>>>>
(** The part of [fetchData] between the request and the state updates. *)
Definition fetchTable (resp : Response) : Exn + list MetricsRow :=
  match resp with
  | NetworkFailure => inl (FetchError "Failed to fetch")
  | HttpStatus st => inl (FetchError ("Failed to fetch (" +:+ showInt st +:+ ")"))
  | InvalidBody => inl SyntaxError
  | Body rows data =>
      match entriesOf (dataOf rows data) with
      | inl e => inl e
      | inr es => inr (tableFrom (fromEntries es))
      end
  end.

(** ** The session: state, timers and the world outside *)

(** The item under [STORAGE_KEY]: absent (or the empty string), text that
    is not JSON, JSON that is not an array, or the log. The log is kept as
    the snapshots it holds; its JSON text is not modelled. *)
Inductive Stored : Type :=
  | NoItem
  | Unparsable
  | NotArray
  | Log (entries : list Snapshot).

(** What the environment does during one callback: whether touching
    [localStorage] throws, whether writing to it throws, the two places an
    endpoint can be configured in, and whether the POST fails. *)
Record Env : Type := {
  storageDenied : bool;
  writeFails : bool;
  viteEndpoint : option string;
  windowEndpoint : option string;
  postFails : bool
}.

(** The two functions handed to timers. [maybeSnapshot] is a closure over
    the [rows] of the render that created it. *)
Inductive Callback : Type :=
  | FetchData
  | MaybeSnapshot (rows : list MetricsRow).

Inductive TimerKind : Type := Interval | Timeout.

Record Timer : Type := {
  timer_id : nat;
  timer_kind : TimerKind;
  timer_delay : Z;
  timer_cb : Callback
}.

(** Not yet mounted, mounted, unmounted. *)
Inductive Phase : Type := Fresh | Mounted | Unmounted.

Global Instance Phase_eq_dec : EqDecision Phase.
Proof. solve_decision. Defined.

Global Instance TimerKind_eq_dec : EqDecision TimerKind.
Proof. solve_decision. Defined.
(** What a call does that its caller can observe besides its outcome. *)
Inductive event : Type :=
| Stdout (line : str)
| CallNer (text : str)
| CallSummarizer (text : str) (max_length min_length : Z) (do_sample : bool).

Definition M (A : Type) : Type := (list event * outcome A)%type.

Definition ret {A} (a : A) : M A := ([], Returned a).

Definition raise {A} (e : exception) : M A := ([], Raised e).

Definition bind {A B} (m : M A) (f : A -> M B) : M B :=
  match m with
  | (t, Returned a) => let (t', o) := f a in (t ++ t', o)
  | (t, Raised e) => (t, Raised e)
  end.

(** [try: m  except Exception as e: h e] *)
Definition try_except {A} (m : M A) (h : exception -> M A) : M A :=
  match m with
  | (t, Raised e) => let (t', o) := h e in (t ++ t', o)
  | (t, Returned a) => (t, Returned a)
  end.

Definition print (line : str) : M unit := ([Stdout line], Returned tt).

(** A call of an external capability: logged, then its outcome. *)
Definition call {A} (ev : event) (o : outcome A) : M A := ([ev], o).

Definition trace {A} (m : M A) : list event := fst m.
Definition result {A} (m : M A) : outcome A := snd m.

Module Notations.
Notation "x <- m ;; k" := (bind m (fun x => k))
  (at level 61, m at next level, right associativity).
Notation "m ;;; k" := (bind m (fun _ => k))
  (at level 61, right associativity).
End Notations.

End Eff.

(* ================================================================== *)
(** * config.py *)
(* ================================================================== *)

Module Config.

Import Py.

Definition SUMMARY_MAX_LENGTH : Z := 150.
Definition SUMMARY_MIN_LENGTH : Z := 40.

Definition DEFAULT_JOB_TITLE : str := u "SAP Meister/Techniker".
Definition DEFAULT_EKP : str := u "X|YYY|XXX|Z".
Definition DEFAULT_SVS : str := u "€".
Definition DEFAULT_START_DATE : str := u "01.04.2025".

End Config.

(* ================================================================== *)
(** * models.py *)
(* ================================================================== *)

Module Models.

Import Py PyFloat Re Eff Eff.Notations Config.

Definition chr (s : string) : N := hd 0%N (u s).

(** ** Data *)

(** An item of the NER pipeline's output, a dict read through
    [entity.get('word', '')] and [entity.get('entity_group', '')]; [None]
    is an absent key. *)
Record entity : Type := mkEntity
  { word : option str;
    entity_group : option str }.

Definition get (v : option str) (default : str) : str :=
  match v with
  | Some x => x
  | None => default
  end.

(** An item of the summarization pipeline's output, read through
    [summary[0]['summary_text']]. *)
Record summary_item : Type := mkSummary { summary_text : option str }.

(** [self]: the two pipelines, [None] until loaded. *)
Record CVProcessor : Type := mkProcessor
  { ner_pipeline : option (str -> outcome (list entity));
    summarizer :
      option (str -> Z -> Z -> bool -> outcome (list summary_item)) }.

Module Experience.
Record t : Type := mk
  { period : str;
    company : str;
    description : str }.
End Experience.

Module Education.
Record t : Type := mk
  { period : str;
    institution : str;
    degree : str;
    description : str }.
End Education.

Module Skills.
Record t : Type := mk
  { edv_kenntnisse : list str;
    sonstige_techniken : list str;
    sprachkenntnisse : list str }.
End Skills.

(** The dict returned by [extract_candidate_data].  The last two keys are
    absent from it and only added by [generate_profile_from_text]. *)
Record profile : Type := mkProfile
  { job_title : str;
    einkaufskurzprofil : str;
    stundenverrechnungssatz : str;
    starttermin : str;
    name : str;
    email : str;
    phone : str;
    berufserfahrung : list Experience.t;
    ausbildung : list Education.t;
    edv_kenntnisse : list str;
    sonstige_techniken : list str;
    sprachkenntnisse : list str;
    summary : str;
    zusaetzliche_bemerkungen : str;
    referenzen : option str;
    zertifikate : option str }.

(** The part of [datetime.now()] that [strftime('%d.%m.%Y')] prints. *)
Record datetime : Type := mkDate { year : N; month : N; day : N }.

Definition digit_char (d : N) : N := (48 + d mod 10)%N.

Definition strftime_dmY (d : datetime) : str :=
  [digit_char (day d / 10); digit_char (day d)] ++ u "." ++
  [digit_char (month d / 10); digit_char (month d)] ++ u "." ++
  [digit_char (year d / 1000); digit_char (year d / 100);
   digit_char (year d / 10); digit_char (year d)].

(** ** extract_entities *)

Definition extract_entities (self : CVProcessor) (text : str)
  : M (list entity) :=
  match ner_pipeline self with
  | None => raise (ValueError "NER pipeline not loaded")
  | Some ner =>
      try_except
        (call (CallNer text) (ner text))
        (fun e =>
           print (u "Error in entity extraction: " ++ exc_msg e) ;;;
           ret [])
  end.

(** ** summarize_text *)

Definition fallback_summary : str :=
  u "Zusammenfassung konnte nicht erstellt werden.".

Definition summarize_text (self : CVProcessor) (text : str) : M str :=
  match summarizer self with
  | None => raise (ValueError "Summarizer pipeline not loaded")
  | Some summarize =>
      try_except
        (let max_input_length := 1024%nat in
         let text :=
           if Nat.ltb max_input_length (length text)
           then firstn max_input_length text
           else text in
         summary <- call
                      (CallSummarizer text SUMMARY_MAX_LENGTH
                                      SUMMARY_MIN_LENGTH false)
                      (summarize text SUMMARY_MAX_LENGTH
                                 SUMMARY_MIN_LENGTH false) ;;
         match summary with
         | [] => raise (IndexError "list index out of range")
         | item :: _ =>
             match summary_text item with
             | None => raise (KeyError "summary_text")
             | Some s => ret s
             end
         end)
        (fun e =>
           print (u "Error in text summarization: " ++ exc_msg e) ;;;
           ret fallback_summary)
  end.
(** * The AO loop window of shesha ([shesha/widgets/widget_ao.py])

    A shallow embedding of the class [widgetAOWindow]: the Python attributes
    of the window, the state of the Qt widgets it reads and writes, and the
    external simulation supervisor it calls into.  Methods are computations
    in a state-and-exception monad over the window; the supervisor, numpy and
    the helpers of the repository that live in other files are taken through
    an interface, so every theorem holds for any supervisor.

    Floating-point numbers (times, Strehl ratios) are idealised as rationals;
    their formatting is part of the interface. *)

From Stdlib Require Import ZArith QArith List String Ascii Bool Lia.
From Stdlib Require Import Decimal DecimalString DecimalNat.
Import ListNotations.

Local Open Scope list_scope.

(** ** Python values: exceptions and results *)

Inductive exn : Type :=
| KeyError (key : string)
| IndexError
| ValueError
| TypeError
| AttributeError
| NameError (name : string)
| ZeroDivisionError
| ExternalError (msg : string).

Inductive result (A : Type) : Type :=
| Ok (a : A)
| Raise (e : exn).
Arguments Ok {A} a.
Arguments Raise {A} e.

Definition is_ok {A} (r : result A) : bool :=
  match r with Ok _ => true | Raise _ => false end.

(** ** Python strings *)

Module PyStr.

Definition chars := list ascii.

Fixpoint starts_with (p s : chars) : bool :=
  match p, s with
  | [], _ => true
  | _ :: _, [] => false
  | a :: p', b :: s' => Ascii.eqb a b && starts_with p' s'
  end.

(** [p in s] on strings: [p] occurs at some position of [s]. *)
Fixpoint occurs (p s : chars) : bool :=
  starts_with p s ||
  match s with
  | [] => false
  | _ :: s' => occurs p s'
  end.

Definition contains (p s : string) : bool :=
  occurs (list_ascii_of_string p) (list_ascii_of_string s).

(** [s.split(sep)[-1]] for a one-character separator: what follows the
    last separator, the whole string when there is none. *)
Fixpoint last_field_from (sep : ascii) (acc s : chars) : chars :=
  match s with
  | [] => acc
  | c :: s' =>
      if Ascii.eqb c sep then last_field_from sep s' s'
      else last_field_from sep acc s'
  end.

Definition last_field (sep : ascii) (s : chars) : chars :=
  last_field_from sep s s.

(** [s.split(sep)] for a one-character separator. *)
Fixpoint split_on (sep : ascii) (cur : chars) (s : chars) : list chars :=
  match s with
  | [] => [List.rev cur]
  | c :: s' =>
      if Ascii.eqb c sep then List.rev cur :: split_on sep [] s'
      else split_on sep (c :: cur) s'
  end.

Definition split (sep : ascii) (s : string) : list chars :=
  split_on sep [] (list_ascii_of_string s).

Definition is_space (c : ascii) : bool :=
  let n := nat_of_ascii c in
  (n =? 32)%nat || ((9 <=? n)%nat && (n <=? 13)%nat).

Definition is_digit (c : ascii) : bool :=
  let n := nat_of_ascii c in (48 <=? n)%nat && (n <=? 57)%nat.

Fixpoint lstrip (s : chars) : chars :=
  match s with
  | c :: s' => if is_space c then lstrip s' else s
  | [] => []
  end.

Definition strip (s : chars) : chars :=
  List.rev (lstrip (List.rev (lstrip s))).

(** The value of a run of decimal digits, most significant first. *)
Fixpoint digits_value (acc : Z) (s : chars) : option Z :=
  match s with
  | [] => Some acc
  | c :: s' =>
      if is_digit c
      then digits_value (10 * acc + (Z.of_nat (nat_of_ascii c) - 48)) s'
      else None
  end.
<<<<
§ **Assigned task**: Copy every line of the entries in which "CVProcessor" can be found.

§ **Solved exercise**:
Record CVProcessor : Type := mkProcessor
Definition extract_entities (self : CVProcessor) (text : str)
Definition summarize_text (self : CVProcessor) (text : str) : M str :=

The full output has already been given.